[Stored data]

+---+

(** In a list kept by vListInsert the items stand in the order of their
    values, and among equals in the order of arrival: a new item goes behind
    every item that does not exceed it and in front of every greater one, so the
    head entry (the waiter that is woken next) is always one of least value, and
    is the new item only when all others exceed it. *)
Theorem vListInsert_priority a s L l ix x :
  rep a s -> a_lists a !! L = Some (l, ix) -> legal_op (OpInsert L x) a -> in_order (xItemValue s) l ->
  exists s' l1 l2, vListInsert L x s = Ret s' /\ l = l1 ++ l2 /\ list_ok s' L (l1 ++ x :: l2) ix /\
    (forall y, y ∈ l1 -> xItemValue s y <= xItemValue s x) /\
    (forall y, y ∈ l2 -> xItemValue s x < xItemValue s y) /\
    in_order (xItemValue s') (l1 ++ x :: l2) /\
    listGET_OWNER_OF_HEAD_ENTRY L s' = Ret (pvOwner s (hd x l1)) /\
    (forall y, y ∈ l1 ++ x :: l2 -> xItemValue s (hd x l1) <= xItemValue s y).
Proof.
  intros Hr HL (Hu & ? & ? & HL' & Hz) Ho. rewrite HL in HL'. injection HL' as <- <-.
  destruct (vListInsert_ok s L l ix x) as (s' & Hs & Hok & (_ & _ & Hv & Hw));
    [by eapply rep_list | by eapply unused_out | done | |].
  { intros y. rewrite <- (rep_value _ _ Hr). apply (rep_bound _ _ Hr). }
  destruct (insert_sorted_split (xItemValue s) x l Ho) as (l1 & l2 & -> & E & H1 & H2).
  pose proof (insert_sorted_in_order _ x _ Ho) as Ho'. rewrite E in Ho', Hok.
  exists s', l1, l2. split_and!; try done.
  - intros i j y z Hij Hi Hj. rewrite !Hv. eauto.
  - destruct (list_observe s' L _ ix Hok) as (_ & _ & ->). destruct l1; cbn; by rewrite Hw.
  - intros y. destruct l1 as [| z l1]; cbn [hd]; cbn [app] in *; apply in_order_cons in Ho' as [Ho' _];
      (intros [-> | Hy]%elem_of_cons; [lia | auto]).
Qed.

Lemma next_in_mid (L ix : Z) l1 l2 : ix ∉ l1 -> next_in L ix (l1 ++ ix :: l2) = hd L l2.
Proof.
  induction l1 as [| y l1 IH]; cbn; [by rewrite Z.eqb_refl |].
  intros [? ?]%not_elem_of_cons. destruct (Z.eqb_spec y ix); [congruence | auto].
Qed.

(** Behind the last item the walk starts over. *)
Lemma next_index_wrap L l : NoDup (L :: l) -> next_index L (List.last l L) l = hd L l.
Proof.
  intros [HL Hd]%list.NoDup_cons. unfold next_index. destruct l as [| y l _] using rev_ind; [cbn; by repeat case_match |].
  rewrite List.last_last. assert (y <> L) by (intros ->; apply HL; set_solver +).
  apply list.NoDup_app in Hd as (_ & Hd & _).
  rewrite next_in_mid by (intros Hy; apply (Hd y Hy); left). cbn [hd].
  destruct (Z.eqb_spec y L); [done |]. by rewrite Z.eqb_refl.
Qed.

+---+

■ Task directions: Answer with a single number: the count of lines in the entries that hold the word "xItemValue".

■ Reply: 6